• [PROBLEM TO SOLVE]:
Set down, please, exactly the lines below that run from the line with "retriever_calls (l1 ++" to the line with "and never returns", both lines included.

(Records from a collection)
####

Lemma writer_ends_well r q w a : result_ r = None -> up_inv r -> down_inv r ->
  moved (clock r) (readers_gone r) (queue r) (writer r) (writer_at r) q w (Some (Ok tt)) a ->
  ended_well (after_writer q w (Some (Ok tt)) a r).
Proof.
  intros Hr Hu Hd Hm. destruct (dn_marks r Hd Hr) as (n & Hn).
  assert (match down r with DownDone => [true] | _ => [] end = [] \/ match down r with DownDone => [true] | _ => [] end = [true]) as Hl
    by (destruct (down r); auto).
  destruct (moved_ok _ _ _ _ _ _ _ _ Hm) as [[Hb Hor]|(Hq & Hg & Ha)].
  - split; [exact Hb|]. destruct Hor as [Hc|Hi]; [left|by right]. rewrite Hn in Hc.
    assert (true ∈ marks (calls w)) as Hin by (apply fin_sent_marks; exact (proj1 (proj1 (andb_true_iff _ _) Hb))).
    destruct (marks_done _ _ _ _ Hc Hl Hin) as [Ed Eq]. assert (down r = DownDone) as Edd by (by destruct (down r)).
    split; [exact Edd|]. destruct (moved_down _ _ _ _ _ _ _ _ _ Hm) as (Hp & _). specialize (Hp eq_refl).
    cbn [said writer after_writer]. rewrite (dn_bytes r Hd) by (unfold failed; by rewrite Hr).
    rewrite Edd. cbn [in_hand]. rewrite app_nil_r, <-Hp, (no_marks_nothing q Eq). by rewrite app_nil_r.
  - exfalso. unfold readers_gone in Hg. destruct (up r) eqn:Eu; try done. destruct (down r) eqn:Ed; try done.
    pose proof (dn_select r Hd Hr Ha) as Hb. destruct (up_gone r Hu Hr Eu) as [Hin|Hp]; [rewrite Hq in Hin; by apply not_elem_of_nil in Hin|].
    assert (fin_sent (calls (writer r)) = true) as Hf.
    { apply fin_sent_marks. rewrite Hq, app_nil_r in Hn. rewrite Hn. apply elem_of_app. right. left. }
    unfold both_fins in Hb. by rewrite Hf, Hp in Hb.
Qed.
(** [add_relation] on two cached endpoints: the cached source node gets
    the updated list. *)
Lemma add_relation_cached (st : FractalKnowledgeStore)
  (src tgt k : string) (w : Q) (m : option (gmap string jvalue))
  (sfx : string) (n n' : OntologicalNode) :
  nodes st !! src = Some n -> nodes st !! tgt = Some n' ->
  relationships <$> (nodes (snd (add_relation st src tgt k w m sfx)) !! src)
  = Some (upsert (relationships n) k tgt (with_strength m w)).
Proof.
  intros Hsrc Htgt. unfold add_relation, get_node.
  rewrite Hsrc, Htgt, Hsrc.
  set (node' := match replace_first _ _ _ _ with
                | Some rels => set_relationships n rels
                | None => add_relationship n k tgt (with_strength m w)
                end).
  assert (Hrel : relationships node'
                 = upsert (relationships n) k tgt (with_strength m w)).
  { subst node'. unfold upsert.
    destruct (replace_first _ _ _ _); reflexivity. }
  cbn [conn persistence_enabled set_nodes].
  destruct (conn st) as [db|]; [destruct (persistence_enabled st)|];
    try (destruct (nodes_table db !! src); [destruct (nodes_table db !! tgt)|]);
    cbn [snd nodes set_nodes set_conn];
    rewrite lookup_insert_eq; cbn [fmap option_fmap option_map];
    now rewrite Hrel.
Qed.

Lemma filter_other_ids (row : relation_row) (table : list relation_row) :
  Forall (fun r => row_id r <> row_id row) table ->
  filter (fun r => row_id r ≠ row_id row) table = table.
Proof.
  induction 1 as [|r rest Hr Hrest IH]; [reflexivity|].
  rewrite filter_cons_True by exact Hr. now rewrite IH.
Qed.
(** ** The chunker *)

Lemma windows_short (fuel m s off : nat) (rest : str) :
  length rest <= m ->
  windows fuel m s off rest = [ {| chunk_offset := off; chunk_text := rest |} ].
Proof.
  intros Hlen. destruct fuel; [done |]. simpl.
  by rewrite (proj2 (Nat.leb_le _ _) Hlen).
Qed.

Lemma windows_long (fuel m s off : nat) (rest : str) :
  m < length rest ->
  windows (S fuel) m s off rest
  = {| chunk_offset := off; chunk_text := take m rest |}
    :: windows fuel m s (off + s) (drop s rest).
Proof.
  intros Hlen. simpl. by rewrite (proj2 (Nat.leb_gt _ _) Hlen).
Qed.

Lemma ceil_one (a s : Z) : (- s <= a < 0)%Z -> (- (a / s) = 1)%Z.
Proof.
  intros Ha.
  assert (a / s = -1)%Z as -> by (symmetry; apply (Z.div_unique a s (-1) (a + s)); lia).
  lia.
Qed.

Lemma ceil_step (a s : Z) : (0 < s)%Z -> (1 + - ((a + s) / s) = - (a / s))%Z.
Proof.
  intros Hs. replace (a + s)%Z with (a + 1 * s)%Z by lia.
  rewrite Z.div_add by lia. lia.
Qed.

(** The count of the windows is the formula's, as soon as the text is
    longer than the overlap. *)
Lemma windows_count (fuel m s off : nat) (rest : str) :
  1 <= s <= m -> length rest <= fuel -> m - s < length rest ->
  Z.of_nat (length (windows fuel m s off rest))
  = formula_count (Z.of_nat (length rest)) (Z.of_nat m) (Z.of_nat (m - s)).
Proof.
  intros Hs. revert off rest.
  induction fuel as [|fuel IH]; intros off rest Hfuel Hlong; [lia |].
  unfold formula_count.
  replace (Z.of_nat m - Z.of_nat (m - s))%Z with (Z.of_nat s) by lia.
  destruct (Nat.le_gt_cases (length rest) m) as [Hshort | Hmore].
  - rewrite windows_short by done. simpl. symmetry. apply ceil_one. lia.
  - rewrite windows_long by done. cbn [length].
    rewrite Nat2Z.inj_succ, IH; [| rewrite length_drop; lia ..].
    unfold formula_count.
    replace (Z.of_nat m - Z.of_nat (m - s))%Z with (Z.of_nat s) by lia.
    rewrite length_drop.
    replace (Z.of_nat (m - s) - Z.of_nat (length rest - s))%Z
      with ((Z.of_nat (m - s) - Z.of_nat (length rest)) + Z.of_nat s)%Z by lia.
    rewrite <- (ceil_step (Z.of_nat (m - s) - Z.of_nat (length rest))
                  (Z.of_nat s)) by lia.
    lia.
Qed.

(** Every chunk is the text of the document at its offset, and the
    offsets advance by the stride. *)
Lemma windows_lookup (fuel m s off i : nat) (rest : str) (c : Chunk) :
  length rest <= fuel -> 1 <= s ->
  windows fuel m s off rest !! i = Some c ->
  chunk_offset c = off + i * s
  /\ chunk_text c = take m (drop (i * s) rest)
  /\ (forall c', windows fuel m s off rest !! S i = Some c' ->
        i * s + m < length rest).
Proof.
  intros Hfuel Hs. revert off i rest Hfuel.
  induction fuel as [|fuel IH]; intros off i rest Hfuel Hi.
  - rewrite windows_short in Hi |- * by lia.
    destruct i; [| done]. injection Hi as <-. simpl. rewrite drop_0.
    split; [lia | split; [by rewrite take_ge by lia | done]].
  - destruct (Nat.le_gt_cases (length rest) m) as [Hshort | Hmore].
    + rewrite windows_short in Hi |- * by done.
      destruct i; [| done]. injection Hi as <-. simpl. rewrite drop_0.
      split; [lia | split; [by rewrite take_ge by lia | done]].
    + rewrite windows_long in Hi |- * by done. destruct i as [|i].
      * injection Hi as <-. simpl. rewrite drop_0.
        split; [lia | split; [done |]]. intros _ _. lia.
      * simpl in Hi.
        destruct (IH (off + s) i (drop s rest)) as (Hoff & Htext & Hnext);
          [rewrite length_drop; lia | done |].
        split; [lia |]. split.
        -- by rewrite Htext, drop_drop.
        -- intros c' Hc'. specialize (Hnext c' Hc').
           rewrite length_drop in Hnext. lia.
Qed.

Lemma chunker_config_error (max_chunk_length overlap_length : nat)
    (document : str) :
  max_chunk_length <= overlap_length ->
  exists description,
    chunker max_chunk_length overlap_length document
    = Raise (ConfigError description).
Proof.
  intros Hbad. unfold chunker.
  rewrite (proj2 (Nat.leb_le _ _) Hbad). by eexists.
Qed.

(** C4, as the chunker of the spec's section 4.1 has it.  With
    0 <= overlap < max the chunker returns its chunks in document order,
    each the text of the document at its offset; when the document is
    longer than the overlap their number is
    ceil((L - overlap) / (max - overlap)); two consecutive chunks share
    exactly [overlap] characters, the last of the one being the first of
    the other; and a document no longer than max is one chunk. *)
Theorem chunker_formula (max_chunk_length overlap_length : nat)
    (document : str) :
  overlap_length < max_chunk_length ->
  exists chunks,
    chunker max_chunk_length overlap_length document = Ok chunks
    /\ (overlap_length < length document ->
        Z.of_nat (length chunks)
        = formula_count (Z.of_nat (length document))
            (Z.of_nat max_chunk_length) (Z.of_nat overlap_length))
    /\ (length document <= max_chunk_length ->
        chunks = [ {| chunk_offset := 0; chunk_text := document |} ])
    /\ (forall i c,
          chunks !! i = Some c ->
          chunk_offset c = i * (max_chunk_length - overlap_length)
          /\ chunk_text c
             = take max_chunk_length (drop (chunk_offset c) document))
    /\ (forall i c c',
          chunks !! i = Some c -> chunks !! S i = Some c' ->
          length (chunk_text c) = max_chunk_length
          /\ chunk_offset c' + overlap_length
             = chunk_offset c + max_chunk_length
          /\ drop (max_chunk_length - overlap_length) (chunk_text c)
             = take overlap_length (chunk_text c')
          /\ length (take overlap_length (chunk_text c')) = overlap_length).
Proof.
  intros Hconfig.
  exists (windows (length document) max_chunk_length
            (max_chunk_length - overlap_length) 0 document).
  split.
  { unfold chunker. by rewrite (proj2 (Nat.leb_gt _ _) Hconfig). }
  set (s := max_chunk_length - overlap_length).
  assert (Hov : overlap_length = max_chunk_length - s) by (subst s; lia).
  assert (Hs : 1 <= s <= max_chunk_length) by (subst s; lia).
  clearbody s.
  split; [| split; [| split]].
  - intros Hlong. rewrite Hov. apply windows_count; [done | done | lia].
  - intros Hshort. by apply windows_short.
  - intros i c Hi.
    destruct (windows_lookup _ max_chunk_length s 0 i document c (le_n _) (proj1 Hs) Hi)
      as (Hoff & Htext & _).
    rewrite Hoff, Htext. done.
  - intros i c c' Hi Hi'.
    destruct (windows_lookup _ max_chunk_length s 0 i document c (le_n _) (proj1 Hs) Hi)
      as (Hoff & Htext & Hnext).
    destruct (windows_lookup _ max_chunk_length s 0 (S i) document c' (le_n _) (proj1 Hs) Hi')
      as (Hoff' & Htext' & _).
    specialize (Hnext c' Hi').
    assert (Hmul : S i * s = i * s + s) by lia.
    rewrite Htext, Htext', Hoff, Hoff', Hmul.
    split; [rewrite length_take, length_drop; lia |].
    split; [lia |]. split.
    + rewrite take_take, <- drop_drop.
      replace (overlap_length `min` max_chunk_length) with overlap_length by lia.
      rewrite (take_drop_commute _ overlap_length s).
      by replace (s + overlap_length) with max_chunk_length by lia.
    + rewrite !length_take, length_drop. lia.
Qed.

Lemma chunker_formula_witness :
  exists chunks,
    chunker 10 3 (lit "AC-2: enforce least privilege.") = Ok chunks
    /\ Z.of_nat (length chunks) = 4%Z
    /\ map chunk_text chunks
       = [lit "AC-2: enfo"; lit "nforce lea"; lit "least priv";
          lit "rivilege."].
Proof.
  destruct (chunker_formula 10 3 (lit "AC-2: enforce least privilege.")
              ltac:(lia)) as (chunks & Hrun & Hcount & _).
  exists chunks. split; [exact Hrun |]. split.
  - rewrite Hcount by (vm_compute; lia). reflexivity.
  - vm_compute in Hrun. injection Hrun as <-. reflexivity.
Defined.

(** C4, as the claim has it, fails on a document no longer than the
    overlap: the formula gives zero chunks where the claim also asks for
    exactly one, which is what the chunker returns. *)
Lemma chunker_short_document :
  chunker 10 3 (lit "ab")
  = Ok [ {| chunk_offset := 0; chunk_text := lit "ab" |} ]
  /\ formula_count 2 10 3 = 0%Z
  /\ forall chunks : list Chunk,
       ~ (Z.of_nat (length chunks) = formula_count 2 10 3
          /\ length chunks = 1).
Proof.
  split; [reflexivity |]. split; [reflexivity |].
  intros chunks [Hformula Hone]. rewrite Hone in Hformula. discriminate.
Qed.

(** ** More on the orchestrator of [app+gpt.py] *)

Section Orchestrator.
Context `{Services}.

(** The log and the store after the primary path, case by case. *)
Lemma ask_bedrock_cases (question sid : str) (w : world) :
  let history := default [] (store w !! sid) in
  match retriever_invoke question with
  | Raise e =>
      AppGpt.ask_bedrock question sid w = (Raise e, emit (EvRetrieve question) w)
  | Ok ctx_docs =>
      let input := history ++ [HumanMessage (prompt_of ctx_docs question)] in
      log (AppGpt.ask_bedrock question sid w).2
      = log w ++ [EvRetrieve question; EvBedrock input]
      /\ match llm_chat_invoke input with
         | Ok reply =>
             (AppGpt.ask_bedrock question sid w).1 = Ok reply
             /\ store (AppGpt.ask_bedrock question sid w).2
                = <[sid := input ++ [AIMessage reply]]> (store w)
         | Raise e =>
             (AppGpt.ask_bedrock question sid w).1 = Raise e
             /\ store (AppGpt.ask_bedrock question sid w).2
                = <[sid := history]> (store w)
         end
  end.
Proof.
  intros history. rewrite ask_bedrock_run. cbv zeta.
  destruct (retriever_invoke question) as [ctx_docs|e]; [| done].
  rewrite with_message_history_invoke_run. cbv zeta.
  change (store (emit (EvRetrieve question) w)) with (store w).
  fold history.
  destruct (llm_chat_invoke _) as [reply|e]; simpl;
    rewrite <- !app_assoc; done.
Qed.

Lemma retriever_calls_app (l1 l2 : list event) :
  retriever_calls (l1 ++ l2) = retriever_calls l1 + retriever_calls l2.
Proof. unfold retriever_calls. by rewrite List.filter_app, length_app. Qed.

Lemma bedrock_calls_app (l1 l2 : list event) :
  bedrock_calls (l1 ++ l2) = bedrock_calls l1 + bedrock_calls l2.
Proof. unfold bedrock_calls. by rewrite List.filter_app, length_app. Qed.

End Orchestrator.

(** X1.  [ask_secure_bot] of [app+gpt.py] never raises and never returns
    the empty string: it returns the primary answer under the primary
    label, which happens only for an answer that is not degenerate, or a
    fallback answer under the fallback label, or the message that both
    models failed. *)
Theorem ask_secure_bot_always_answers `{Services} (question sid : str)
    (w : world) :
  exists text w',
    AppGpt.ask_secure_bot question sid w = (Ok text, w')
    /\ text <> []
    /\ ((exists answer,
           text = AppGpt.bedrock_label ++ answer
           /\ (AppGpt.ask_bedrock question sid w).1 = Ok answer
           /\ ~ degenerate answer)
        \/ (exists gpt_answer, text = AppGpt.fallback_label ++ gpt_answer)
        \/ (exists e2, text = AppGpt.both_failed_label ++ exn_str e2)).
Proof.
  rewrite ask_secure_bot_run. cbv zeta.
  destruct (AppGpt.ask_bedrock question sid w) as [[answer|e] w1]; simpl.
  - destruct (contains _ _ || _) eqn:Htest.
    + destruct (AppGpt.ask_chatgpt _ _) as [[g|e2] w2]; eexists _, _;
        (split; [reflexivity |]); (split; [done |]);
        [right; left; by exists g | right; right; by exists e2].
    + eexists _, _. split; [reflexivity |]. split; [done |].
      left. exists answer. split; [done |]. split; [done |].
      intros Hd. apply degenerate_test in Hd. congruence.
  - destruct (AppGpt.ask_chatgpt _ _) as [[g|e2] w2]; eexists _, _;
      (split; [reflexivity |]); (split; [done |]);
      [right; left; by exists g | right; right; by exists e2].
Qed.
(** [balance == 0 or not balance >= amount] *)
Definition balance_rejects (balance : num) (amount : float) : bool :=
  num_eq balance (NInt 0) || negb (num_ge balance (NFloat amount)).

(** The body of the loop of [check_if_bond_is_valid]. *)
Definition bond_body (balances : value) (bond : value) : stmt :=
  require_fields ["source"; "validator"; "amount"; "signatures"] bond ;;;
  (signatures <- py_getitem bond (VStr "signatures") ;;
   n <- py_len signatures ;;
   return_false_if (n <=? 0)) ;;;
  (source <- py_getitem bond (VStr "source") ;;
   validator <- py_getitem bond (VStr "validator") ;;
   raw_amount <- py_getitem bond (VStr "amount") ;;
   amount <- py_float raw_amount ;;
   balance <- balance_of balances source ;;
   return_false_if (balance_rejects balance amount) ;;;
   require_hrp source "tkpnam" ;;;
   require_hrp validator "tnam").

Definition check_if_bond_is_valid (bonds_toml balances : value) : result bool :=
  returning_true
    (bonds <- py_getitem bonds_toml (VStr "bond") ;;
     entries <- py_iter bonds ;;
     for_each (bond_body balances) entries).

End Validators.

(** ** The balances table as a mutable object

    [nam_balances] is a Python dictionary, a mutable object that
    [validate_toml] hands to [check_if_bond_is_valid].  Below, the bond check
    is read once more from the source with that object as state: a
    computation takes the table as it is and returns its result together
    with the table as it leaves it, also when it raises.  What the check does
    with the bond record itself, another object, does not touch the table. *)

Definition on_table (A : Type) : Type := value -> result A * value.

####

• [ANSWER AREA]:
  retriever_calls (l1 ++ l2) = retriever_calls l1 + retriever_calls l2.
Proof. unfold retriever_calls. by rewrite List.filter_app, length_app. Qed.

Lemma bedrock_calls_app (l1 l2 : list event) :
  bedrock_calls (l1 ++ l2) = bedrock_calls l1 + bedrock_calls l2.
Proof. unfold bedrock_calls. by rewrite List.filter_app, length_app. Qed.

End Orchestrator.

(** X1.  [ask_secure_bot] of [app+gpt.py] never raises and never returns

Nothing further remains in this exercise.